Saved entries
■ ■ ■ ■ ■ ■ ■

(** * Sleeve-colour detection server: a shallow embedding of [server.py]

    The development follows the layout of the Python module:
    - [Binary64]: the double-precision arithmetic behind [int(width * 0.7)]
      and [np.mean(...).astype(int)];
    - [Json]: the values that travel through the handlers (request bodies,
      colours) and the hashable ones that can key a [dict];
    - [Imaging]: a decoded RGBA image, [crop], the opacity mask and the
      per-channel mean;
    - [LruCache]: [functools.lru_cache(maxsize=100)];
    - [Server]: the process state ([SHIRT_OVERRIDES], the memo table of
      [detect_sleeve_color], the requests sent so far), [detect_sleeve_color]
      and the [/add_override] and [/analyze] handlers.

    Logging only writes to the console and is left out.  The lemma modules
    ([Binary64Facts], [ImagingFacts], [LruFacts], [ServerFacts], and further
    on [MemoFacts], [RoundingFacts], [EndpointFacts]) and the statements
    about the program come after the definitions. *)

From Stdlib Require Import ZArith QArith Qcanon String List Lia Permutation.
From stdpp Require Import base gmap strings list countable.

Local Open Scope Z_scope.

(* ===================================================================== *)
(** * Double-precision arithmetic *)
(* ===================================================================== *)

Module Binary64.

(** A finite non-negative double is [significand * 2 ^ exponent] with a
    significand of at most 53 bits.  Every quantity the server feeds to
    floating point lies between 0.1 and the size of an image, far from the
    subnormal and overflow ranges, so the exponent is left unbounded. *)
Record float := mk_float { significand : Z; exponent : Z }.

Definition zero : float := mk_float 0 0.

(** [pow2 k] is [2 ^ k] for [k >= 0] and [1] otherwise: the factor that
    clears a negative exponent from one side of a ratio. *)
Definition pow2 (k : Z) : Z := 2 ^ Z.max 0 k.

(** [floor (log2 (n / d))] for positive [n] and [d]. *)
Definition floor_log2_ratio (n d : Z) : Z :=
  let k := Z.log2 n - Z.log2 d in
  if d * pow2 k <=? n * pow2 (- k) then k else k - 1.

(** Round the rational [n / d] ([n >= 0], [d > 0]) to the nearest double,
    ties to the even significand: what IEEE 754 prescribes for the result
    of [*] and [/] and for a decimal literal. *)
Definition round_ratio (n d : Z) : float :=
  if n =? 0 then zero
  else
    let e := floor_log2_ratio n d - 52 in
    let N := n * pow2 (- e) in
    let D := d * pow2 e in
    let q := N / D in
    let r := N mod D in
    let up := (D <? 2 * r) || ((D =? 2 * r) && Z.odd q) in
    mk_float (if up then q + 1 else q) e.

(** [float(w)] for a Python [int]. *)
Definition of_int (w : Z) : float := round_ratio w 1.

(** The decimal literal [0.d], [d] a digit. *)
Definition tenths (d : Z) : float := round_ratio d 10.

Definition mul (a b : float) : float :=
  let e := exponent a + exponent b in
  round_ratio (significand a * significand b * pow2 e) (pow2 (- e)).

(** [int(x)] and [.astype(int)]: truncation, here of a non-negative value. *)
Definition trunc (a : float) : Z :=
  if 0 <=? exponent a then significand a * 2 ^ exponent a
  else significand a / 2 ^ (- exponent a).

(** [int(dim * 0.d)] as written in [detection_areas]: the integer is
    converted to a double, multiplied by the literal, and truncated. *)
Definition int_mul_tenths (dim d : Z) : Z := trunc (mul (of_int dim) (tenths d)).

(** [int(total / count)] with [total] and [count] held exactly. *)
Definition int_div (total count : Z) : Z := trunc (round_ratio total count).

(** [ratio_ge n d f]: the ratio [n / d] is at least [2 ^ f]. *)
Definition ratio_ge (n d f : Z) : Prop := d * pow2 f <= n * pow2 (- f).

(** The value order on doubles, with both exponents cleared. *)
Definition float_le (a b : float) : Prop :=
  significand a * pow2 (exponent a) * pow2 (- exponent b)
  <= significand b * pow2 (exponent b) * pow2 (- exponent a).

End Binary64.

(* ===================================================================== *)
(** * JSON values and dictionary keys *)
(* ===================================================================== *)

Module Json.

(** What [request.json] can hold and what [jsonify] is given.  A Python
    [str] is a Rocq string, one character per code point.  [JFloat]
    carries the exact value of a finite double. *)
#[warnings="-register-all"]
Inductive value :=
| JNull
| JBool (b : bool)
| JInt (z : Z)
| JFloat (q : Q)
| JStr (s : string)
| JArr (items : list value)
| JObj (members : list (string * value)).

(** A parsed object keeps the last binding of a repeated member name. *)
Fixpoint obj_get (name : string) (members : list (string * value)) : option value :=
  match members with
  | [] => None
  | (k, v) :: rest =>
      match obj_get name rest with
      | Some v' => Some v'
      | None => if String.eqb k name then Some v else None
      end
  end.

Fixpoint obj_keys (members : list (string * value)) : list string :=
  match members with
  | [] => []
  | (k, _) :: rest =>
      let ks := obj_keys rest in
      if existsb (String.eqb k) ks then ks else k :: ks
  end.

(** [bool(x)]: [None], [False], zero, and the empty string, list and dict
    are false. *)
Definition truthy (x : value) : bool :=
  match x with
  | JNull => false
  | JBool b => b
  | JInt z => negb (z =? 0)
  | JFloat q => negb (Qeq_bool q 0)
  | JStr s => negb (String.eqb s "")
  | JArr items => negb (Nat.eqb (List.length items) 0)
  | JObj members => negb (Nat.eqb (List.length (obj_keys members)) 0)
  end.

(** [len(x)]; [None] stands for the [TypeError] raised on a value without
    a length. *)
Definition len (x : value) : option nat :=
  match x with
  | JStr s => Some (String.length s)
  | JArr items => Some (List.length items)
  | JObj members => Some (List.length (obj_keys members))
  | JNull | JBool _ | JInt _ | JFloat _ => None
  end.

(** Keys of a [dict] up to Python's [==]: [True == 1 == 1.0], and a
    string never equals a number. *)
Inductive pykey :=
| KNone
| KStr (s : string)
| KNum (q : Qc).
Lemma results_after_extend (fs : list future) (ys : list nat) i t0 t1 r :
  head ys = Some i → fs !! i = Some (FDone t0 t1 r) →
  flat_map (unit_result fs) (rev ys)
  = flat_map (unit_result fs) (rev (tail ys)) ++ default [] r.
Proof.
  intros Hh Hi. destruct ys as [|j ys]; [done|]. simpl in Hh. injection Hh as ->.
  simpl. rewrite flat_map_app. simpl. rewrite app_nil_r.
  replace (unit_result fs i) with (default [] r); [done|].
  unfold unit_result. rewrite Hi. by destruct r.
Qed.

Ltac split_hyps :=
  repeat match goal with
    | H : _ ∨ _ |- _ => destruct H
    | H : _ ∧ _ |- _ => destruct H
    | H : ∃ _, _ |- _ => destruct H
    end; simplify_eq.

Ltac feed_hyps :=
  repeat match goal with
    | H : ?P → _ |- _ =>
        match type of P with
        | Prop =>
            let HP := fresh in
            assert P as HP
              by (first [ assumption | reflexivity | discriminate
                        | left; split; assumption | right; assumption
                        | right; reflexivity | congruence ]);
            specialize (H HP); clear HP
        end
    end.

■ ■ ■ ■ ■ ■ ■

Your instructions: Reply with the lines from the first line of the entries through the line that contains "Logging only writes", repeated exactly with both ends kept, and with nothing else.

Solution to this task:
(** * Sleeve-colour detection server: a shallow embedding of [server.py]

    The development follows the layout of the Python module:
    - [Binary64]: the double-precision arithmetic behind [int(width * 0.7)]
      and [np.mean(...).astype(int)];
    - [Json]: the values that travel through the handlers (request bodies,
      colours) and the hashable ones that can key a [dict];
    - [Imaging]: a decoded RGBA image, [crop], the opacity mask and the
      per-channel mean;
    - [LruCache]: [functools.lru_cache(maxsize=100)];
    - [Server]: the process state ([SHIRT_OVERRIDES], the memo table of
      [detect_sleeve_color], the requests sent so far), [detect_sleeve_color]
      and the [/add_override] and [/analyze] handlers.

    Logging only writes to the console and is left out.  The lemma modules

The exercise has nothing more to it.